Thanks for that tip, Lloyd is hard to keep focused on walks as well no matter high value the treats are, so I will definitely see he improves if he knows his only source of food is from me.


----------



## lloyddobler (Nov 30, 2014)

Over the past week or so, I've been getting Lloyd used to a Gentler Leader head harness. We finally went out in the wild (on the sidewalk) for a brief 15 minute walk last night using the GL. I have to tell you, it seemed like I was walking a different dog. He stayed by my side. He would briefly try to paw at his snout, but would quickly stop and re-focus on walking. We saw a german shepard on the other side of the street. Lloyd paused and looked at the other dog, but didn't lose his cool. In his regular harness, I know he would have immediately started barking and going nutty. I don't think he was entirely comfortable wearing the GL, but I am sure he will get used to it. He seems to like having me put it on him as he will run up to me when I get it out. He knows that he will be rewarded handsomely with treats when I put it on him.

For the next 6 days, I'm dog sitting my neighbor's sweet 6 year old golden. Lloyd's known him since I brought him home and they are best buds. Lloyd will love having him around, but it will be more difficult to get training in. My neighbor dog has many food allergies and can't have treats. I feel bad not giving him treats when I'm rewarding Lloyd. 

I'm really feeling optimistic that the Gentle Leader is really going to help us through this journey.

Have a great day everyone!


----------



## Our3dogs (Apr 3, 2008)

For the dog you are watching, just use his regular kibble as a treat. They don't really care that it is not the fancy treat out of the bag, they just know they are getting something. This way you won't feel bad that he is getting left out. Good luck!


----------



## DJdogman (Apr 23, 2013)

lloyddobler said:


> Over the past week or so, I've been getting Lloyd used to a Gentler Leader head harness. We finally went out in the wild (on the sidewalk) for a brief 15 minute walk last night using the GL. I have to tell you, it seemed like I was walking a different dog. He stayed by my side. He would briefly try to paw at his snout, but would quickly stop and re-focus on walking. We saw a german shepard on the other side of the street. Lloyd paused and looked at the other dog, but didn't lose his cool. In his regular harness, I know he would have immediately started barking and going nutty. I don't think he was entirely comfortable wearing the GL, but I am sure he will get used to it. He seems to like having me put it on him as he will run up to me when I get it out. He knows that he will be rewarded handsomely with treats when I put it on him.
> 
> For the next 6 days, I'm dog sitting my neighbor's sweet 6 year old golden. Lloyd's known him since I brought him home and they are best buds. Lloyd will love having him around, but it will be more difficult to get training in. My neighbor dog has many food allergies and can't have treats. I feel bad not giving him treats when I'm rewarding Lloyd.
> 
> ...


That's so great! Its a great feeling seeing them change even slightly, it spurs you on to keep training. He'll have good days and bad days I'm sure, but every improvement counts


----------



## lloyddobler (Nov 30, 2014)

Quick update. Lloyd is having a blast having his bff Brinkley stay with us this week. I think he will be a bit lost when Brinkley goes home in 2 days. I've been walking him on the gentle leader and I cannot believe the difference it has made. He is calmer and does not react the way he used to dogs. We've had dogs bark and lunge at him from across the street and he stays by my side. I hear a little grumbling, but he doesn't lose his mind. I've even been able to walk him and Brinkley together. I never would have dreamed I'd be able to do that. We were even able to walk right past 2 golden doodles (big ones) that barked at him and he didn't react at all.

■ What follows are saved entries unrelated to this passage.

Inductive session_step : session -> session -> Prop :=
| step_write ses p :
    zlen (ses_out ses ++ p) <= 9223372036854775807 ->
    session_step ses
      (mkSession (OnWrite p (ses_snd ses)) (ses_rcv ses) (ses_out ses ++ p) (ses_in ses))
| step_read ses p rest :
    ses_out ses = ses_in ses ++ p ++ rest ->
    session_step ses
      (mkSession (ses_snd ses) (OnRead (zlen p) (ses_rcv ses)) (ses_out ses) (ses_in ses ++ p))
| step_checkpoint ses pos :
    0 <= pos <= Received (ses_rcv ses) ->
    session_step ses
      (mkSession (OnCheckpointFromPeer pos (ses_snd ses)) (ses_rcv ses)
         (ses_out ses) (ses_in ses)).

Definition session_inv (ringCap : Z) (ses : session) : Prop :=
  exists tail rest,
    ring_wf (st_Ring (ses_snd ses)) /\
    rb_maxCap (st_Ring (ses_snd ses)) = ringCap /\
    ring_rep (st_Ring (ses_snd ses)) (ses_out ses) tail /\
    Sent (ses_snd ses) = zlen (ses_out ses) /\
    Received (ses_rcv ses) = zlen (ses_in ses) /\
    ses_out ses = ses_in ses ++ rest /\
    0 <= PeerAck (ses_snd ses) <= Received (ses_rcv ses) /\
    tail <= Z.max (PeerAck (ses_snd ses)) (zlen (ses_out ses) - ringCap).

Ltac ses_simpl :=
  unfold Sent, Received, PeerAck in *;
  cbn [ses_snd ses_rcv ses_out ses_in st_Ring st_Counters SentPos RecvPos PeerAckPos] in *.

Lemma session_inv_init id1 id2 ringCap :
  0 < ringCap < 2305843009213693952 -> session_inv ringCap (new_session id1 id2 ringCap).
Proof.
  intros Hc. exists 0, []. simpl. split_and!; try done.
  - apply NewRingBuffer_wf. lia.
  - unfold NewRingBuffer. simpl. zcase; lia.
  - unfold zlen, PeerAck. simpl. lia.
Qed.

Lemma OnWrite_inv ringCap ses p :
  session_inv ringCap ses -> zlen (ses_out ses ++ p) <= 9223372036854775807 ->
  session_inv ringCap
    (mkSession (OnWrite p (ses_snd ses)) (ses_rcv ses) (ses_out ses ++ p) (ses_in ses)).
Proof.
  intros (tail & rest & Hwf & Hmax & Hrep & Hsent & Hrecv & Hpre & Hack & Htail) Hb.
  unfold OnWrite. zcase.
  { assert (p = []) as -> by (destruct p; [done|unfold zlen in *; simpl in *; lia]).
    exists tail, rest. by rewrite app_nil_r. }
  destruct (ring_step_rep (OpWrite p) _ _ _ Hwf Hrep I Hb) as (Hwf' & Hmax' & t' & Hrep' & Ht').
  cbn [ring_step op_bytes discarded] in *.
  exists t', (rest ++ p). ses_simpl. rewrite Hmax in Ht'.
  pose proof (zlen_nonneg (ses_out ses)). pose proof (zlen_nonneg p).
  pose proof (zlen_app (ses_out ses) p). split_and!; try done; try lia.
  - rewrite Hsent, i64_small; [lia|unfold is_i64; lia].
  - by rewrite Hpre, <- app_assoc.
Qed.

Lemma OnRead_inv ringCap ses p rest :
  session_inv ringCap ses -> ses_out ses = ses_in ses ++ p ++ rest ->
  session_inv ringCap
    (mkSession (ses_snd ses) (OnRead (zlen p) (ses_rcv ses)) (ses_out ses) (ses_in ses ++ p)).
Proof.
  intros (tail & rest' & Hwf & Hmax & Hrep & Hsent & Hrecv & Hpre & Hack & Htail) Hp.
  exists tail, rest. cbn [ses_snd ses_out ses_in ses_rcv].
  assert (Hr : Received (OnRead (zlen p) (ses_rcv ses)) = zlen (ses_in ses ++ p)).
  { unfold OnRead. zcase.
    - rewrite Hrecv, zlen_app. pose proof (zlen_nonneg p). lia.
    - unfold Received in *. simpl. rewrite Hrecv, <- zlen_app. apply i64_small.
      destruct Hrep as (Hb & _). rewrite Hp, app_assoc, zlen_app in Hb.
      pose proof (zlen_nonneg rest). pose proof (zlen_nonneg (ses_in ses ++ p)).
      unfold is_i64. lia. }
  rewrite Hr. split_and!; try done; [by rewrite <- app_assoc|lia|].
  rewrite zlen_app. pose proof (zlen_nonneg p). lia.
Qed.

Lemma OnCheckpoint_inv ringCap ses pos :
  session_inv ringCap ses -> 0 <= pos <= Received (ses_rcv ses) ->
  session_inv ringCap
    (mkSession (OnCheckpointFromPeer pos (ses_snd ses)) (ses_rcv ses)
       (ses_out ses) (ses_in ses)).
Proof.
  intros (tail & rest & Hwf & Hmax & Hrep & Hsent & Hrecv & Hpre & Hack & Htail) Hpos.
  unfold OnCheckpointFromPeer. zcase; [|by exists tail, rest].
  assert (Hin : is_i64 pos).
  { destruct Hrep as (Hb & _). rewrite Hpre, zlen_app in Hb.
    pose proof (zlen_nonneg rest). unfold is_i64. lia. }
  destruct (ring_step_rep (OpDiscard pos) _ _ _ Hwf Hrep Hin) as (Hwf' & Hmax' & t' & Hrep' & Ht').
  { simpl. rewrite app_nil_r. by destruct Hrep. }
  cbn [ring_step op_bytes discarded] in *. rewrite app_nil_r in *.
  exists t', rest. ses_simpl. rewrite Hmax in Ht'. split_and!; try done; lia.
Qed.

Lemma session_reachable_inv id1 id2 ringCap ses :
  0 < ringCap < 2305843009213693952 ->
  rtc session_step (new_session id1 id2 ringCap) ses -> session_inv ringCap ses.
Proof.
  intros Hc Hr. pose proof (session_inv_init id1 id2 ringCap Hc) as Hi. revert Hi.
  induction Hr as [|? ? ? Hs _ IH]; [done|]. intros Hi. apply IH. destruct Hs.
  - by apply OnWrite_inv.
  - by eapply OnRead_inv.
  - by apply OnCheckpoint_inv.
Qed.

(** Agreement on the next byte extends agreement modulo [x]. *)
Lemma mod_next_byte a b x :
  0 < x -> a mod x = b mod x -> (a / x) mod 256 = (b / x) mod 256 ->
  a mod (x * 256) = b mod (x * 256).
Proof. intros. rewrite !Z.rem_mul_r by lia. congruence. Qed.

(** The [i]-th byte read back. *)
Lemma le_bytes8_nth c i :
  (i < 8)%nat ->
  byte_val (nth i (le_bytes8 c) Byte.x00) = (c / 2 ^ (8 * Z.of_nat i)) mod 256.
Proof.
  intros Hi. rewrite <- Z.shiftr_div_pow2, <- byte_val_of by lia. f_equal.
  do 8 (destruct i as [|i]; [reflexivity|]). lia.
Qed.
#[local] Opaque le_bytes8.

Lemma le_bytes8_inj a b :
  0 <= a < 18446744073709551616 -> 0 <= b < 18446744073709551616 ->
  le_bytes8 a = le_bytes8 b -> a = b.
Proof.
  intros Ha Hb H.
  assert (Hn : forall i, (i < 8)%nat ->
    (a / 2 ^ (8 * Z.of_nat i)) mod 256 = (b / 2 ^ (8 * Z.of_nat i)) mod 256).
  { intros i Hi. rewrite <- (le_bytes8_nth a), <- (le_bytes8_nth b), H by exact Hi. reflexivity. }
  pose proof (Hn 0%nat ltac:(lia)) as K0.
  change (2 ^ (8 * Z.of_nat 0)) with 1 in K0. rewrite !Z.div_1_r in K0.
  pose proof (mod_next_byte a b 256 ltac:(lia) K0 (Hn 1%nat ltac:(lia))) as K1.
  pose proof (mod_next_byte a b 65536 ltac:(lia) K1 (Hn 2%nat ltac:(lia))) as K2.
  pose proof (mod_next_byte a b 16777216 ltac:(lia) K2 (Hn 3%nat ltac:(lia))) as K3.
  pose proof (mod_next_byte a b 4294967296 ltac:(lia) K3 (Hn 4%nat ltac:(lia))) as K4.
  pose proof (mod_next_byte a b 1099511627776 ltac:(lia) K4 (Hn 5%nat ltac:(lia))) as K5.
  pose proof (mod_next_byte a b 281474976710656 ltac:(lia) K5 (Hn 6%nat ltac:(lia))) as K6.
  pose proof (mod_next_byte a b 72057594037927936 ltac:(lia) K6 (Hn 7%nat ltac:(lia))) as K7.
  change (72057594037927936 * 256) with 18446744073709551616 in K7.
  rewrite !Z.mod_small in K7; done.
Qed.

Has anyone else seen this type of change just from a collar/harness change? 

Once Brinkley goes home, I am going to throw a party every time we see a dog and he looks at me and stays calm. With a second dog my hands are too full for parties! LOL. I really want to ensure this response is engrained and will carry over even when the collar is off.

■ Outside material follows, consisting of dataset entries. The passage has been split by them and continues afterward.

Lemma register_step_follows t p m c k st req :
  conf_follows t p m c -> cf_threads c !! k = Some (RegAgent st req) ->
  serial_step t (LStep k) c = true ->
  exists c', conf_step (LStep k) c = Some c' /\ conf_follows t p m c'.
Proof.
  intros Hf Hk Hser. simpl in *. rewrite Hk in *. simpl.
  assert (Hok : owed t c k = []) by (unfold owed; by rewrite Hk).
  destruct (Store.RegisterService _ _ (reg_service req) _) as [r d] eqn:E. simpl.
  pose proof (RegisterService_wf _ _ _ _ _ _ (proj1 Hf) E) as Hwf. eexists. split; [done|].
  destruct r as [id|e].
  2:{ apply RegisterService_error in E as [-> _]. by apply conf_follows_quiet. }
  pose proof (fun n => bound_register _ _ _ _ _ _ t n (proj1 Hf) E) as Hb. simpl in Hb.
  destruct (String.eqb_spec (rq_Tenant req) t) as [Ht|Hne]; simpl in *.
  2:{ apply conf_follows_quiet; try done. simpl. by rewrite (proj2 (String.eqb_neq _ _) Hne). }
  rewrite settled_spec in Hser. destruct Hf as [_ (view & Hw & Hco)]. split; [done|].
  exists view. split; [done|]. destruct (owed_insert t (set_db d (cf_srv c)) c k (RegSend id req)) as [H1 H2].
  simpl in H1. rewrite (proj2 (String.eqb_eq _ _) Ht) in H1.
  eapply consistent_acquire; [exact Hco|exact Hok|exact H2|..]; rewrite H1; simpl.
  - apply NoDup_singleton.
  - intros n b [= -> ->]%list_elem_of_singleton. split; [|apply Hser]. by rewrite Hb, String.eqb_refl.
  - intros n Hn. rewrite Hb. destruct (String.eqb_spec (rq_ServiceName req) n) as [Heq|]; [|done].
    destruct Hn. subst n. by left.
Qed.

Lemma delete_step_follows t p m c k fd req removed :
  conf_follows t p m c -> cf_threads c !! k = Some (DeregSelected fd req removed) ->
  serial_step t (LStep k) c = true ->
  exists c', conf_step (LStep k) c = Some c' /\ conf_follows t p m c'.
Proof.
  intros Hf Hk Hser. simpl in *. rewrite Hk in *. simpl.
  assert (Hok : owed t c k = []) by (unfold owed; by rewrite Hk).
  destruct (dereg_delete _ _ _ _ _) as [r d] eqn:E. simpl.
  pose proof (dereg_delete_wf fd (dq_Tenant req) (dq_AgentUri req) (dq_RelayId req) _ (proj1 Hf)) as Hwf.
  rewrite E in Hwf. simpl in Hwf. eexists. split; [done|].
  destruct r as [[]|e]; [|by apply dereg_delete_error in E as ->; apply conf_follows_quiet].
  pose proof (fun n => bound_delete _ _ _ _ _ _ t n (proj1 Hf) E) as Hb.
  destruct (String.eqb_spec (dq_Tenant req) t) as [Ht|Hne]; simpl in *.
  2:{ apply conf_follows_quiet; try done. simpl. by rewrite (proj2 (String.eqb_neq _ _) Hne). }
  apply andb_prop in Hser as [Hsel%bool_decide_eq_true Hset]. rewrite forallb_forall in Hset.
  change (mkDeregisterReq _ _ _) with (mkDeregisterReq (dq_Tenant req) (dq_AgentUri req) (dq_RelayId req)) in Hb.
  replace (mkDeregisterReq (dq_Tenant req) (dq_AgentUri req) (dq_RelayId req)) with req in Hb by (by destruct req).
  rewrite <- Hsel in Hb. destruct Hf as [Hwf0 (view & Hw & Hco)]. split; [done|].
  exists view. split; [done|]. destruct (owed_insert t (set_db d (cf_srv c)) c k (DeregSend req removed)) as [H1 H2].
  simpl in H1. rewrite (proj2 (String.eqb_eq _ _) Ht) in H1.
  assert (Hnames : fst <$> map (fun svc => (Name svc, @None binding)) removed = map Name removed).
  { change (map ?f ?l) with (f <$> l). by rewrite <- list_fmap_compose. }
  eapply consistent_acquire; [exact Hco|exact Hok|exact H2|..]; rewrite H1.
  - rewrite Hnames, Hsel. by apply selected_names_NoDup.
  - intros n b (svc & [= -> ->] & Hin)%list_elem_of_fmap.
    assert (Hn : Name svc ∈ map Name removed) by (by apply (list_elem_of_fmap_2 Name)). split.
    + by rewrite Hb, bool_decide_eq_true_2.
    + apply settled_spec, Hset. by apply list_elem_of_In.
  - intros n Hn. rewrite Hnames in Hn. by rewrite Hb, bool_decide_eq_false_2.
Qed.

(** An announcement: the thread at [k] sends the event [ev] and goes on as [th]. *)
Lemma announce_follows t p m c k th ev tn :
  t <> ""%string -> conf_follows t p m c ->
  (if String.eqb t tn
   then exists b, owed t c k = (ev_ServiceName ev, b) :: claims t th /\
     forall view n, apply_event view ev n = if String.eqb n (ev_ServiceName ev) then b else view n
   else owed t c k = claims t th) ->
  exists s', srv_broadcast ev tn (cf_srv c) = Some s' /\
    conf_follows t p m (mkConfig s' (<[k := th]> (cf_threads c))).
Proof.
  intros Ht [Hwf (view & Hw & Hco)] Hev.
  destruct (watching_broadcast t p ∅ m view (cf_srv c) ev tn Ht Hw) as (s' & He & Hdb & Hw').
  exists s'. split; [done|]. destruct (owed_insert t s' c k th) as [H1 H2].
  split; [by simpl; rewrite Hdb|]. destruct (String.eqb_spec t tn) as [<-|Hne].
  - destruct Hev as (b & Hk & Hap). eexists. split; [exact Hw'|].
    eapply (consistent_ext (fun n => bound t n (srv_db (cf_srv c)))).
    4:{ eapply (consistent_release _ _ _ _ k _ b Hco); [|exact H2]. by rewrite H1. }
    + intros n. simpl. by rewrite Hdb.
    + done.
    + intros n. by rewrite Hap.
  - eexists. split; [exact Hw'|]. eapply consistent_ext; [| |done|exact Hco].
    + intros n. simpl. by rewrite Hdb.
    + intros k'. destruct (decide (k' = k)) as [->|]; [by rewrite H1|by rewrite H2].
Qed.

Lemma thread_step_follows t p m c k :
  t <> ""%string -> conf_follows t p m c -> serial_step t (LStep k) c = true ->
  exists c', conf_step (LStep k) c = Some c' /\ conf_follows t p m c'.
Proof.
  intros Ht Hf Hser. destruct (cf_threads c !! k) as [th|] eqn:Hk; [|simpl; rewrite Hk; by exists c].
  assert (Hok : owed t c k = claims t th) by (unfold owed; by rewrite Hk).
  assert (Hid : forall th', claims t th = claims t th' ->
    conf_follows t p m (mkConfig (cf_srv c) (<[k := th']> (cf_threads c)))).
  { intros th' He. destruct Hf as [Hwf (view & Hw & Hco)]. split; [done|]. exists view.
    split; [done|]. eapply consistent_ext; [done| |done|exact Hco].
    intros k'. destruct (owed_insert t (cf_srv c) c k th') as [H1 H2].
    destruct (decide (k' = k)) as [->|]; [by rewrite H1, Hok|by rewrite H2]. }
  destruct th as [st req|st req|id req|fq fr fd req|fd req removed|req [|svc removed]|o].
  - simpl. rewrite Hk. simpl.
    pose proof (db_step_wf _ (OpUpsertAgent (st_f1 st) (st_now1 st) (rq_Tenant req) (rq_AgentUri req))
      (proj1 Hf)) as Hwf1. simpl in Hwf1.
    destruct (UpsertAgent _ _ _ _ _) as [r d] eqn:E. simpl in *. eexists. split; [done|].
    assert (Hs : db_services d = db_services (srv_db (cf_srv c))).
    { unfold UpsertAgent, Store.exec in E. by destruct (st_f1 st); simplify_eq. }
    apply conf_follows_quiet; try done; [by destruct r|]. intros n. by apply bound_ext.
  - by eapply register_step_follows.
  - simpl. rewrite Hk. simpl.
    destruct (announce_follows t p m c k (Done (Registered (Ok id))) (reg_event id req) (rq_Tenant req) Ht Hf)
      as (s' & -> & Hf'); [|by eexists].
    rewrite Hok. simpl. rewrite (String.eqb_sym (rq_Tenant req)). destruct (String.eqb t _); [|done].
    eexists. split; [done|]. intros view n. unfold apply_event. simpl. done.
  - simpl. rewrite Hk. simpl. eexists. split; [done|]. apply Hid. simpl. by destruct (dereg_select _ _ _ _ _ _).
  - by eapply delete_step_follows.
  - simpl. rewrite Hk. simpl. eexists. split; [done|]. apply Hid. simpl. by destruct (String.eqb _ _).
  - simpl. rewrite Hk. simpl.
    destruct (announce_follows t p m c k (DeregSend req removed) (dereg_event svc) (dq_Tenant req) Ht Hf)
      as (s' & -> & Hf'); [|by eexists].
    rewrite Hok. simpl. rewrite (String.eqb_sym (dq_Tenant req)). destruct (String.eqb t _); [|done].
    eexists. split; [done|]. intros view n. unfold apply_event. simpl. done.
  - simpl. rewrite Hk. simpl. eexists. split; [done|]. by apply Hid.
Qed.

Lemma spawn_follows t p m c k th :
  conf_follows t p m c -> claims t th = [] -> conf_follows t p m (spawn k th c).
Proof.
  intros Hf Hth. unfold spawn. destruct (cf_threads c !! k) as [th'|] eqn:Hk; [done|].
  destruct Hf as [Hwf (view & Hw & Hco)]. split; [done|]. exists view. split; [done|].
  eapply consistent_ext; [done| |done|exact Hco]. intros k'.
  destruct (owed_insert t (cf_srv c) c k th) as [H1 H2].
  destruct (decide (k' = k)) as [->|]; [|by rewrite H2]. rewrite H1, Hth. unfold owed. by rewrite Hk.
Qed.

(** The calls that write no service row. *)
Lemma call_follows t p m c l cl :
  t <> ""%string -> conf_follows t p m c ->
  match cl with CallRegister _ _ | CallDeregister _ _ _ _ => False | _ => True end ->
  conf_step l c = with_srv c <$> srv_step (cf_srv c) cl ->
  exists c', conf_step l c = Some c' /\ conf_follows t p m c'.
Proof.
  intros Ht [Hwf (view & Hw & Hco)] Hcl ->.
  assert (Hq : forall op k, (forall ev tn, op <> OpBroadcast ev tn) ->
    exists x, hub_step (srv_hub (cf_srv c)) op = Some x /\
      conf_follows t p m (with_srv c (mkServer (srv_db (cf_srv c)) x k))).
  { intros op k Hop. destruct (watching_quiet _ _ _ _ _ _ op Hw Hop) as (x & He & Hx).
    exists x. split; [done|]. split; [done|]. exists view. by split. }
  destruct cl as [| |f now req|q req|q|q]; try done; simpl.
  - eexists. split; [done|]. unfold UpsertRelay. destruct (_ || _); [split; [done|by exists view]|].
    pose proof (db_step_wf _ (OpUpsertRelay f now (uq_Id req) (uq_Region req) (uq_Endpoint req)) Hwf)
      as Hwf1. simpl in Hwf1.
    destruct (Store.UpsertRelay _ _ _ _ _ _) as [r d] eqn:E. simpl in Hwf1.
    assert (Hs : db_services d = db_services (srv_db (cf_srv c))).
    { unfold Store.UpsertRelay, Store.exec in E. by destruct f; simplify_eq. }
    destruct r; (split; [done|]; exists view; split; [done|]; simpl;
      eapply consistent_ext; [| | |exact Hco]; try done; intros n; by apply bound_ext).
  - unfold Watch_start. destruct (Hq (OpAdd q (mkConf (u64 (srv_nextWatch (cf_srv c) + 1)) (wq_Tenant req)
      (nameSet (wq_ServiceNames req)))) (u64 (srv_nextWatch (cf_srv c) + 1)) ltac:(done)) as (x & -> & Hx).
    by eexists.
  - unfold hub_only. destruct (Hq (OpRecv q) (srv_nextWatch (cf_srv c)) ltac:(done)) as (x & -> & Hx).
    by eexists.
  - unfold hub_only. destruct (Hq (OpRemove q) (srv_nextWatch (cf_srv c)) ltac:(done)) as (x & -> & Hx).
    by eexists.
Qed.

Lemma conf_step_follows t p m c l :
  t <> ""%string -> conf_follows t p m c -> serial_step t l c = true ->
  exists c', conf_step l c = Some c' /\ conf_follows t p m c'.
Proof.
  intros Ht Hf Hser. destruct l as [k st req|k fq fr fd req|k|f now req|q req|q|q].
  - eexists. split; [done|]. apply spawn_follows; [done|]. unfold start_register. by destruct (_ || _).
  - eexists. split; [done|]. by apply spawn_follows.
  - by apply thread_step_follows.
  - by eapply (call_follows _ _ _ _ _ (CallUpsertRelay f now req)).
  - by eapply (call_follows _ _ _ _ _ (CallWatch q req)).
  - by eapply (call_follows _ _ _ _ _ (CallRecv q)).
  - by eapply (call_follows _ _ _ _ _ (CallUnwatch q)).
Qed.

Lemma conf_run_follows t p m ls c :
  t <> ""%string -> conf_follows t p m c -> serial_run t ls c = true ->
  exists c', conf_run ls c = Some c' /\ conf_follows t p m c'.
Proof.
  intros Ht. revert c. induction ls as [|l ls IH]; intros c Hf Hser; [by exists c|].
  simpl in Hser. apply andb_prop in Hser as [Hs Hrest].
  destruct (conf_step_follows t p m c l Ht Hf Hs) as (c1 & He & Hf1). simpl. rewrite He in *. by apply IH.
Qed.

(** ** No interleaving panics *)
Definition conf_ok (c : conf) : Prop := srv_ok (cf_srv c).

I also wonder if part of his calmer demeanor may be related to Brinkley being on my other side? I guess I'll find out in a couple of days once he goes home.


----------



## DJdogman (Apr 23, 2013)

Wow that's amazing progress in such a short time!! I can only imagine your relief! And the more relaxed you are, the more relaxed he will be. I am still trying to curb my own anxiety from past experience with my reactive boy, even though he is so much better.
I am going to have to try the gentle leader harness! 

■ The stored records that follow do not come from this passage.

(** The dump file is append-only: whatever fails, what [Run] leaves in the file
    is the earlier content followed by the encodings of the first snapshots in
    order, all of them and nothing else if no error is reported; only a failed
    write can leave an incomplete line, as the last one. *)
Theorem Run_appends {IoErr : Type} (encode : RegSnapshot -> list byte) (mkdir open : option IoErr)
    (existing : list byte) (first : RegSnapshot * option (IoErr * nat))
    (ticks : list (RegSnapshot * option (IoErr * nat))) (interval : Z) :
  let '(e, content, d) := Run encode mkdir open existing first ticks (NewDumper interval) in
  d_file d = None /\ 0 < d_interval d /\
  exists out, content = existing ++ out /\ appended encode (first :: ticks) e out.
Proof.
  unfold Run, openIfNeeded. cbn [d_file NewDumper].
  assert (Hint : 0 < d_interval (NewDumper interval)).
  { unfold NewDumper. simpl. zcase; unfold Second, Millisecond, Microsecond; lia. }
  assert (Hnone : exists out, existing = existing ++ out /\
    exists k n, out = encoded encode (take k (first :: ticks)) ++
      take n (encoded encode (take 1 (drop k (first :: ticks))))).
  { exists []. rewrite app_nil_r. split; [done|]. by exists 0%nat, 0%nat. }
  destruct mkdir as [e|]; [done|]. destruct open as [e|]; [done|].
  pose proof (dump_loop_appends encode (first :: ticks)
    (mkDumper (d_interval (NewDumper interval)) (Some existing)) existing eq_refl) as Hg.
  destruct (dump_loop encode (first :: ticks) _) as [e d']. destruct Hg as (Hd & out & Hk & He).
  cbn [d_file d_interval] in *. rewrite Hd. split; [done|]. split; [done|]. exists out. by rewrite Hk.
Qed.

I tried so many over the past year. At our worst phase, I used to use a system of pulleys and harnesses to try and keep him under control, a big harness with a handle, a leash tied to both sides of this, a Halti face harness, and another leash tied to that! He almost looked like he was trying bondage, LOL! Now we just use a regular collar and rubber leash.


----------



## Pilgrim123 (Jul 26, 2014)

Three things occur to me about the progress Lloyd is having in his walking. First, the gentle leader quickly taught Pilgrim what was expected on a walk. It seemed that he realised that anything other than good behaviour was useless. Second, as Djdogman says, when you're more relaxed, Lloyd will feel it. Also, there's the gang factor. Lloyd might be more secure when he's got backup and doesn't think he has to be the big protector. Whatever the reason, it was good to hear of his progress.


----------



## Anele (Dec 12, 2014)

Lloyd's Mom, I am thinking back to the beginning of your journey, when we were both struggling with our dogs mouthing and jumping. The amount of information, knowledge, and understanding you have now cannot compare to where you started. You had so many plans and dreams for Lloyd, and instead of giving up on Lloyd, you just changed your plans and dreams to adapt to what he wants and needs. 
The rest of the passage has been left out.